◆ Instructions to follow: Retype exactly the lines that run from the start of the data to the line holding "was answered and passed. *)", including both, and only those.

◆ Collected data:

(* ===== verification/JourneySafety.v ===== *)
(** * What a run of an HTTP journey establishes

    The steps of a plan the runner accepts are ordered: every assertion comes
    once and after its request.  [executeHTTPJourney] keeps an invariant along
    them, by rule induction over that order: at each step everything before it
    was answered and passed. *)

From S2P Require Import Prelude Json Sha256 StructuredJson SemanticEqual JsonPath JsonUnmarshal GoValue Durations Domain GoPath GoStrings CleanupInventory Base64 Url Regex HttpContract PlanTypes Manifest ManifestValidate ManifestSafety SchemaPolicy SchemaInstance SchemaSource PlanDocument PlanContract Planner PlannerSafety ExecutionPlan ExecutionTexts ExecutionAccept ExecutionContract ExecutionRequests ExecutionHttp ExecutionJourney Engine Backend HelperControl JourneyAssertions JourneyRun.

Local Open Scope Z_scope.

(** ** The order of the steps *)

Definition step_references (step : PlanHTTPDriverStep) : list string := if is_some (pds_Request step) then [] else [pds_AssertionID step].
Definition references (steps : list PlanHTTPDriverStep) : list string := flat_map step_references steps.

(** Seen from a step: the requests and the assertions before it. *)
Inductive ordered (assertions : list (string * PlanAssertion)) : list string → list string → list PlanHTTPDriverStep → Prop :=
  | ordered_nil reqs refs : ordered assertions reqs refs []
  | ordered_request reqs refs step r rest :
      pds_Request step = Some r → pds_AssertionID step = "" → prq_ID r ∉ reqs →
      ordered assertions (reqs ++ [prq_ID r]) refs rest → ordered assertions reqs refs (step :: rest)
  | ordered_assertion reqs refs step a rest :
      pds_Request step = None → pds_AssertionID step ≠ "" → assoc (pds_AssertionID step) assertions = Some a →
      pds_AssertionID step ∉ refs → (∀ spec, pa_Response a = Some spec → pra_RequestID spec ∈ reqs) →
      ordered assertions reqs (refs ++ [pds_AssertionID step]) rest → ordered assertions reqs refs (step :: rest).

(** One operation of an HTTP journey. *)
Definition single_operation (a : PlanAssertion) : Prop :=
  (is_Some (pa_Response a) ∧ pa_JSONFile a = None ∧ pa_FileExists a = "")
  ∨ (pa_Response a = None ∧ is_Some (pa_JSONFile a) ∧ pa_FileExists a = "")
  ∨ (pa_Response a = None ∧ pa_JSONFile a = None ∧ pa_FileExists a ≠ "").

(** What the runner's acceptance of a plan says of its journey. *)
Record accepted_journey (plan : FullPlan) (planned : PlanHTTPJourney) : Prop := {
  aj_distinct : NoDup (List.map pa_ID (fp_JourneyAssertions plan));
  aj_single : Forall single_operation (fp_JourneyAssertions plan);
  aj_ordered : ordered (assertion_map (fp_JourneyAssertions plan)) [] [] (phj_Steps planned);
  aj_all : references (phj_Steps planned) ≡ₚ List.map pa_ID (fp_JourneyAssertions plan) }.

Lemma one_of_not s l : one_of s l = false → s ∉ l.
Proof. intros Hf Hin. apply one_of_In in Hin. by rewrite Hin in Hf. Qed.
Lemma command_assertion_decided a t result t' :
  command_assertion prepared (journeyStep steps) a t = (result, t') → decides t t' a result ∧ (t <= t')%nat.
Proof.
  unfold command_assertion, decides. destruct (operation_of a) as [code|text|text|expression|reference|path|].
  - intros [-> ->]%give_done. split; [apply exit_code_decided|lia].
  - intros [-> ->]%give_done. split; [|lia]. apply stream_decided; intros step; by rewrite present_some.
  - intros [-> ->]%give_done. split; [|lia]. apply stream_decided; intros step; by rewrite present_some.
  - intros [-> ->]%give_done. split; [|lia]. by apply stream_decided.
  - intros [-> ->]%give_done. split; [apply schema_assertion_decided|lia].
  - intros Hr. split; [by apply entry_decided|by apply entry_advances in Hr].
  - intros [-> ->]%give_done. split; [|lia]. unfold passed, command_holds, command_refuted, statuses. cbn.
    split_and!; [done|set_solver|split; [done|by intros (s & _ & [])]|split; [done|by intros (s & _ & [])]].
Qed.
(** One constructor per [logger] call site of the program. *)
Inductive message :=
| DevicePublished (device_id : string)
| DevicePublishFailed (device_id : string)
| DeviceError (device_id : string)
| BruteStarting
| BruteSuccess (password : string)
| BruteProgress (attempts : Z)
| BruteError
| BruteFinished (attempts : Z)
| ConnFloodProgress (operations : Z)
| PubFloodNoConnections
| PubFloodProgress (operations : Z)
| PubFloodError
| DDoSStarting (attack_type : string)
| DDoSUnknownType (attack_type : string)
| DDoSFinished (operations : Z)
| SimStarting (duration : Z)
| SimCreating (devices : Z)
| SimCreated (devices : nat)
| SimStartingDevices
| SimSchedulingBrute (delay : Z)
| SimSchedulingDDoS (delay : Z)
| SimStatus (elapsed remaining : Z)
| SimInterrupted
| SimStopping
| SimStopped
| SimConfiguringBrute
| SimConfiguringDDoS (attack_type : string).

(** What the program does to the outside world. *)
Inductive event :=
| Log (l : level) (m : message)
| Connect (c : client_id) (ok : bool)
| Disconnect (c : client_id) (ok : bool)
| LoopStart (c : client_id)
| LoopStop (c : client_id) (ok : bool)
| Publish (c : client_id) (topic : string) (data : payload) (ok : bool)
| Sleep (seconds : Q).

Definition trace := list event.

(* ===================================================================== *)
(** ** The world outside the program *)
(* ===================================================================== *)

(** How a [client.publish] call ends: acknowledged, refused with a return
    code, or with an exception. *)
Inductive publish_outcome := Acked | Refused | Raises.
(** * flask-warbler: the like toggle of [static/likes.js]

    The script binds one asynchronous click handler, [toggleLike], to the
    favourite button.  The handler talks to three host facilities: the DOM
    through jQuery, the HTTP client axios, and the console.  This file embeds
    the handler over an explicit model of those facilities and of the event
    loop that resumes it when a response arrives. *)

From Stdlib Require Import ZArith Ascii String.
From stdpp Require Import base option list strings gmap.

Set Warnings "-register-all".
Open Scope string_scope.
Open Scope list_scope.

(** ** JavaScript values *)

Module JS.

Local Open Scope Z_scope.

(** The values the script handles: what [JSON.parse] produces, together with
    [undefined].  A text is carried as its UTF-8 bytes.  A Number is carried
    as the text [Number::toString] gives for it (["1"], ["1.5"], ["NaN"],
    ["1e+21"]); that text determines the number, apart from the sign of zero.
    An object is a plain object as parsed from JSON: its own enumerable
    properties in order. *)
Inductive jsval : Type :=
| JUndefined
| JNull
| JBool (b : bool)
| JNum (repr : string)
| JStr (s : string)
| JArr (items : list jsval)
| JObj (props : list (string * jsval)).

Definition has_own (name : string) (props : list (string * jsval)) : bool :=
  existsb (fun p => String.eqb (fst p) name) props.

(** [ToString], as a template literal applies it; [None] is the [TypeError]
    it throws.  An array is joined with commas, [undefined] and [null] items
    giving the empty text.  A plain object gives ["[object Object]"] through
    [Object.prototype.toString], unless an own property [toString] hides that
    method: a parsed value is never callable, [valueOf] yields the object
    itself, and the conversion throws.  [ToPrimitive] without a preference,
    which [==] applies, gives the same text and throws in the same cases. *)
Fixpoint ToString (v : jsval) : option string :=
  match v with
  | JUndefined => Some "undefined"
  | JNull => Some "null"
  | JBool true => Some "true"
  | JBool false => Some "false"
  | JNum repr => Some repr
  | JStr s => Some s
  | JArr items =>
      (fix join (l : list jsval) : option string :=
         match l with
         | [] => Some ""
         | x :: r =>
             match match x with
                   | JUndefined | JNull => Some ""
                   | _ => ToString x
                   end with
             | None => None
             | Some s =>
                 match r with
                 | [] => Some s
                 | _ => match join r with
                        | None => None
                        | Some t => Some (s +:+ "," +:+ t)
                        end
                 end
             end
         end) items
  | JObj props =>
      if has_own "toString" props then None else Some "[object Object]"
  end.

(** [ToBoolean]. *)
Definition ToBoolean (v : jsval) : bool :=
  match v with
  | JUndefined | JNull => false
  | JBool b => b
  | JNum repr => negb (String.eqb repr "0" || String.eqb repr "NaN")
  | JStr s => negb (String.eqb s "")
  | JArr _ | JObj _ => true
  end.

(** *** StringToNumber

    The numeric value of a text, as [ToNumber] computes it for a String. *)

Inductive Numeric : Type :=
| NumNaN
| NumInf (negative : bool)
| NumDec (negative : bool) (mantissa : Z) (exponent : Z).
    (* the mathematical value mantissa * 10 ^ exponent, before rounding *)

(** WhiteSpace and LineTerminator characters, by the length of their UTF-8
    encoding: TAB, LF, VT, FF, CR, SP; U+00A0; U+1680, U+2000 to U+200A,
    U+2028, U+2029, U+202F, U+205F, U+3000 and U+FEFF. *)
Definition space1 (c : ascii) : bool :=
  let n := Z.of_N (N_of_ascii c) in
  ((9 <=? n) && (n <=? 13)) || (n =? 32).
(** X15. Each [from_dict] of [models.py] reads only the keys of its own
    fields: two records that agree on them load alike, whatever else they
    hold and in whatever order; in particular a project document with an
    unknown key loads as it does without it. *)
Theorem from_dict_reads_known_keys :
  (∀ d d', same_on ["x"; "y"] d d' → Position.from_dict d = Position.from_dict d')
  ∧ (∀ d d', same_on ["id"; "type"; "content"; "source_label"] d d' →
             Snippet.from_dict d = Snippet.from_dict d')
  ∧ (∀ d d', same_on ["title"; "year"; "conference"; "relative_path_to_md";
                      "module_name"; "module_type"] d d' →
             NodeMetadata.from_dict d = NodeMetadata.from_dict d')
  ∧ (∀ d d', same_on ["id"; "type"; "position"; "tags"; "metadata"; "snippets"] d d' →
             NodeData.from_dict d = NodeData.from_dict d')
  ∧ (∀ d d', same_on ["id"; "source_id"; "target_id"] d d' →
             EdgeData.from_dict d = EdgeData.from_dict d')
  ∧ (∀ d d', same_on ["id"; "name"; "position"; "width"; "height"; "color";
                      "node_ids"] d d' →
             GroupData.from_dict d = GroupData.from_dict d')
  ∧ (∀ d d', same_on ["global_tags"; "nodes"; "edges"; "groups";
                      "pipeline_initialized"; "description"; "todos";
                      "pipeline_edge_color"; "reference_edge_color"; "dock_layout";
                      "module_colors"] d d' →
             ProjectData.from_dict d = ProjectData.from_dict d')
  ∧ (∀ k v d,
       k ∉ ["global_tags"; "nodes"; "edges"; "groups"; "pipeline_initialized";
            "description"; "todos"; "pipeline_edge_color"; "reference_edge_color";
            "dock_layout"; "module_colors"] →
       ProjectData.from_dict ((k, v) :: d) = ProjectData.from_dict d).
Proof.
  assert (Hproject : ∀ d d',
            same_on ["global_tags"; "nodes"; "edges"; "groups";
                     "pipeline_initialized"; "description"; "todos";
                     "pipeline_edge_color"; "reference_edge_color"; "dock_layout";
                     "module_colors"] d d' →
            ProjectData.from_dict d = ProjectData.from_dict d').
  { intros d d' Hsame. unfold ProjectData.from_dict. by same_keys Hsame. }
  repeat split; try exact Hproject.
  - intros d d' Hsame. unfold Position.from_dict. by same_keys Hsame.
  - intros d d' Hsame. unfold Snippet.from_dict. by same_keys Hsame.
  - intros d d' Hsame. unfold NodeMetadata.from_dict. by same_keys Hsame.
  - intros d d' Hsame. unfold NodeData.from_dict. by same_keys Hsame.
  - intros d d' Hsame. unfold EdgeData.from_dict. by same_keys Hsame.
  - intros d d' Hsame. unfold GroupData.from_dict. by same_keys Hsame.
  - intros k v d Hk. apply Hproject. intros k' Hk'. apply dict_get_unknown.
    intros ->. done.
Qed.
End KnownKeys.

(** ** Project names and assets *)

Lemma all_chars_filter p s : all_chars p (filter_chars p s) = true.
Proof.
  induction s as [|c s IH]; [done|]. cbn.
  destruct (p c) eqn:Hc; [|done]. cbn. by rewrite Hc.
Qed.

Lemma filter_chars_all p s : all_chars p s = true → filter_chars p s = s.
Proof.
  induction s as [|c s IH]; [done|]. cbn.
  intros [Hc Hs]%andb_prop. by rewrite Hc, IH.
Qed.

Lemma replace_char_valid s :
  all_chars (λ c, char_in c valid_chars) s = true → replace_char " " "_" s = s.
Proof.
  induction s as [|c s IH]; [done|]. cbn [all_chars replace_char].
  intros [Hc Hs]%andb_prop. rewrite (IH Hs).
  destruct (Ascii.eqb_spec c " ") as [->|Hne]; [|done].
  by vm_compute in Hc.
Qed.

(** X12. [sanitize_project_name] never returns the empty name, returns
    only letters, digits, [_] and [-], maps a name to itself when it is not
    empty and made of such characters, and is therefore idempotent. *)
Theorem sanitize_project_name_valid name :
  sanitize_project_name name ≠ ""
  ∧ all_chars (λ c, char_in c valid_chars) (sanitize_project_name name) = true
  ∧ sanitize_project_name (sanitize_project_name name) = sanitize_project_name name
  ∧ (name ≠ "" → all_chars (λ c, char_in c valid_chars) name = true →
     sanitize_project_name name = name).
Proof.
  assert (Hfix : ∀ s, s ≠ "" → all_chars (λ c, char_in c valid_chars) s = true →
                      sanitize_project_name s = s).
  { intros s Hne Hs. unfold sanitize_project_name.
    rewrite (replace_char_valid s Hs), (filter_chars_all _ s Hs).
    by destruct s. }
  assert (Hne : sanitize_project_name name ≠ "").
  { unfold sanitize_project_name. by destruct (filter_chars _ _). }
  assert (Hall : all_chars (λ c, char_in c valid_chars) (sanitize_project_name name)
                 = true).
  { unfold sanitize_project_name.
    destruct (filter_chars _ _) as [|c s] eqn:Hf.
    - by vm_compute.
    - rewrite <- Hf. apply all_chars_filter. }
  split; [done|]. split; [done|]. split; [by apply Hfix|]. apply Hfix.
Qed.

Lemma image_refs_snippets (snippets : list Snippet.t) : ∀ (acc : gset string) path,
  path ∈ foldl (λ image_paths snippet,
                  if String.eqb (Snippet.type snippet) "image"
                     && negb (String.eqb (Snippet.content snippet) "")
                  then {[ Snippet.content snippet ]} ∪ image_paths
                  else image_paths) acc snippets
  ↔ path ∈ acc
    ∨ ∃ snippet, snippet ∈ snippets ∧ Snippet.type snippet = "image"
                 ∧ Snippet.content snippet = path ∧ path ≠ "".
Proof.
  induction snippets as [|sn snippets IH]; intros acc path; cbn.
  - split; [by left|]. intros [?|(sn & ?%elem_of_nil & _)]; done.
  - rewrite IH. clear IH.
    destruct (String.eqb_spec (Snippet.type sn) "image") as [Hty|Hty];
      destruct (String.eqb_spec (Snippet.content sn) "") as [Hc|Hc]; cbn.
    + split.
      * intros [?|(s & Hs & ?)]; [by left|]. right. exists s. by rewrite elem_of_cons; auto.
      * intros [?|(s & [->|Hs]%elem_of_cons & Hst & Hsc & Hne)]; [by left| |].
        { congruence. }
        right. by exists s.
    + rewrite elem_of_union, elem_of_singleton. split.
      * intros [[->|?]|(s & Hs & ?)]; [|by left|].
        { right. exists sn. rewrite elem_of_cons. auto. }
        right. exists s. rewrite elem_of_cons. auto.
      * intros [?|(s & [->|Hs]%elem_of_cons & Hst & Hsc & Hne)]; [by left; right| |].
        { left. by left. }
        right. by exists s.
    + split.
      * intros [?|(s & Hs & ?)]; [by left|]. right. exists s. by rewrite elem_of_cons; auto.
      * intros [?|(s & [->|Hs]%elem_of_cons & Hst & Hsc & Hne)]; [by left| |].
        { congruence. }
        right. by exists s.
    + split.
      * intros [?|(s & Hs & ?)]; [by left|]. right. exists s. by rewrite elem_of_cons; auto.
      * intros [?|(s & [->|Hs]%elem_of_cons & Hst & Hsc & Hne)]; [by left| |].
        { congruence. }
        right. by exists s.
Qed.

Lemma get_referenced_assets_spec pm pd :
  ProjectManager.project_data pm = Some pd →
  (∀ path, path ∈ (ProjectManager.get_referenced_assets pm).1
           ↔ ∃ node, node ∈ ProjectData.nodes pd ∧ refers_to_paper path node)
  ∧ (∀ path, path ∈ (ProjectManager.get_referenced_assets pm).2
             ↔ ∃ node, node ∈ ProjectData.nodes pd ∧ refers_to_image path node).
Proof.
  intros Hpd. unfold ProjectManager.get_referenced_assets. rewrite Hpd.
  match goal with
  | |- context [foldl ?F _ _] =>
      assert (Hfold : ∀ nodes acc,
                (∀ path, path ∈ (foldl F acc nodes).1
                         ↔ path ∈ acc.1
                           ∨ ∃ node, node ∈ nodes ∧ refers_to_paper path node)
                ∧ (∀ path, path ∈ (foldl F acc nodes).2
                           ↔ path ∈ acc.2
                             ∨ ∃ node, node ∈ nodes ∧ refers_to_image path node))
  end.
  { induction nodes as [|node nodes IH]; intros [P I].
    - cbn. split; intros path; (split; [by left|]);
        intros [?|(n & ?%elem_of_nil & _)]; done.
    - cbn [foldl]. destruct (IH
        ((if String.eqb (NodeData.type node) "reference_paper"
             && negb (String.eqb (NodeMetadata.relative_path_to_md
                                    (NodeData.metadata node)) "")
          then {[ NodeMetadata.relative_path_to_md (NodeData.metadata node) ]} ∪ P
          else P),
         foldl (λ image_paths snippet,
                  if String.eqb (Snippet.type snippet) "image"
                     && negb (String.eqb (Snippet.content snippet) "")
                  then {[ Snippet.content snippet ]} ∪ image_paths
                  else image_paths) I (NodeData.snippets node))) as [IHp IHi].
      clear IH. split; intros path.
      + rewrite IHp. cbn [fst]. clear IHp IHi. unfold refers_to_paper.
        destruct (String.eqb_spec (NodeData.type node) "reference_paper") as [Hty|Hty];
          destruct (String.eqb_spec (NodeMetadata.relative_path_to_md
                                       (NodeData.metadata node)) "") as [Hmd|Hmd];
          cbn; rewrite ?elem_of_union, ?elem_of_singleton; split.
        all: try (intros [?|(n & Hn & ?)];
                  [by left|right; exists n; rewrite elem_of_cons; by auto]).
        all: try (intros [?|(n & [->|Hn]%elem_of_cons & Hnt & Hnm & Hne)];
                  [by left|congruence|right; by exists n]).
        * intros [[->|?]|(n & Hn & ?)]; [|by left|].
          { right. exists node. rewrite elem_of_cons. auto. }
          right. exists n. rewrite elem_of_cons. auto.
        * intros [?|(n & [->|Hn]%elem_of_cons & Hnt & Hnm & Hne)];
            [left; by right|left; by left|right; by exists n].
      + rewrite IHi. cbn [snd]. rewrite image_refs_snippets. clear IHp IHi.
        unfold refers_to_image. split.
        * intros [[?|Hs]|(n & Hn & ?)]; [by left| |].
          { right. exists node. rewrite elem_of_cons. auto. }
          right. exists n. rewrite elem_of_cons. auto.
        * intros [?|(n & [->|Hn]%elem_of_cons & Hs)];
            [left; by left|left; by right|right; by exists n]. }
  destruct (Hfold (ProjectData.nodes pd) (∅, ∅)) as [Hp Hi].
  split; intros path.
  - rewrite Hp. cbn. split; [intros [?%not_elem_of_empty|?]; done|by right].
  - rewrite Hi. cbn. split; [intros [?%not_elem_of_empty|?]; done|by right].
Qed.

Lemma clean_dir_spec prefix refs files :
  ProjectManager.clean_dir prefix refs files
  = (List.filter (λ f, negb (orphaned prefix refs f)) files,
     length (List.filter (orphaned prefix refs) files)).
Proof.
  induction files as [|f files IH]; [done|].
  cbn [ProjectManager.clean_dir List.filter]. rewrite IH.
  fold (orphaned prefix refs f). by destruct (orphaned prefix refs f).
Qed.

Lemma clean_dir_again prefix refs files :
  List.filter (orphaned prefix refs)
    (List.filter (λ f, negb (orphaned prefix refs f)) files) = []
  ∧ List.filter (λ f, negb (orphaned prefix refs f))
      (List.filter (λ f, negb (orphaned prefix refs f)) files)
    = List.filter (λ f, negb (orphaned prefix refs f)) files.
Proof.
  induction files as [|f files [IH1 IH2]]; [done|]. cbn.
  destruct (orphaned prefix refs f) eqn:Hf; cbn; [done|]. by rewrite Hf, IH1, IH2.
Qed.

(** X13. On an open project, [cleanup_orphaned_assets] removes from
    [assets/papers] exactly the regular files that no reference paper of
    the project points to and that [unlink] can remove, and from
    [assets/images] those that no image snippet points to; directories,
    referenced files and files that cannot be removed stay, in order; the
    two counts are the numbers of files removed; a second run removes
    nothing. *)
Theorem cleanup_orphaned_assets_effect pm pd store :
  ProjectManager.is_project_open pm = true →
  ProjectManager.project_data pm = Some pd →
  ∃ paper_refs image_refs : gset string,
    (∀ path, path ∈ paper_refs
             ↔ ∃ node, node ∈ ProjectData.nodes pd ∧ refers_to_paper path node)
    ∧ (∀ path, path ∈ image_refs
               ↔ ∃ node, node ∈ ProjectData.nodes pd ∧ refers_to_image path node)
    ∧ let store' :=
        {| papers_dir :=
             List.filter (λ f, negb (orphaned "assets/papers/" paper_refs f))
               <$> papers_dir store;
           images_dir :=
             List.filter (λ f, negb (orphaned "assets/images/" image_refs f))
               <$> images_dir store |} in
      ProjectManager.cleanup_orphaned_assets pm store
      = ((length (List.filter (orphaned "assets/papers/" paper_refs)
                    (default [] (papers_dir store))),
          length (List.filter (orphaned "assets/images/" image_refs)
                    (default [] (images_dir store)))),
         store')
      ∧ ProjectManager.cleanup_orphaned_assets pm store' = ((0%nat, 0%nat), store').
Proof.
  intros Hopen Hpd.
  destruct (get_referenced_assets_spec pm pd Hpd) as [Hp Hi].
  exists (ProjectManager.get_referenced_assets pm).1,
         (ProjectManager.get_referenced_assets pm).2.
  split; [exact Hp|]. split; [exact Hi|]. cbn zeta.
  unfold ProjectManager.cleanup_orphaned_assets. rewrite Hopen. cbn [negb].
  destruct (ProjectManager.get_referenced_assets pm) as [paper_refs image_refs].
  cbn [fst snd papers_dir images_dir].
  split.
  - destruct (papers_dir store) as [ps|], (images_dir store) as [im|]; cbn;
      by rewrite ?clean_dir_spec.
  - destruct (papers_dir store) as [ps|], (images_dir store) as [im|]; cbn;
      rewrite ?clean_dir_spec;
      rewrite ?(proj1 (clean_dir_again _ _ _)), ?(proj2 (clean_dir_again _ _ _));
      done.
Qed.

◆ Task response:
(* ===== verification/JourneySafety.v ===== *)
(** * What a run of an HTTP journey establishes

    The steps of a plan the runner accepts are ordered: every assertion comes
    once and after its request.  [executeHTTPJourney] keeps an invariant along
    them, by rule induction over that order: at each step everything before it
    was answered and passed. *)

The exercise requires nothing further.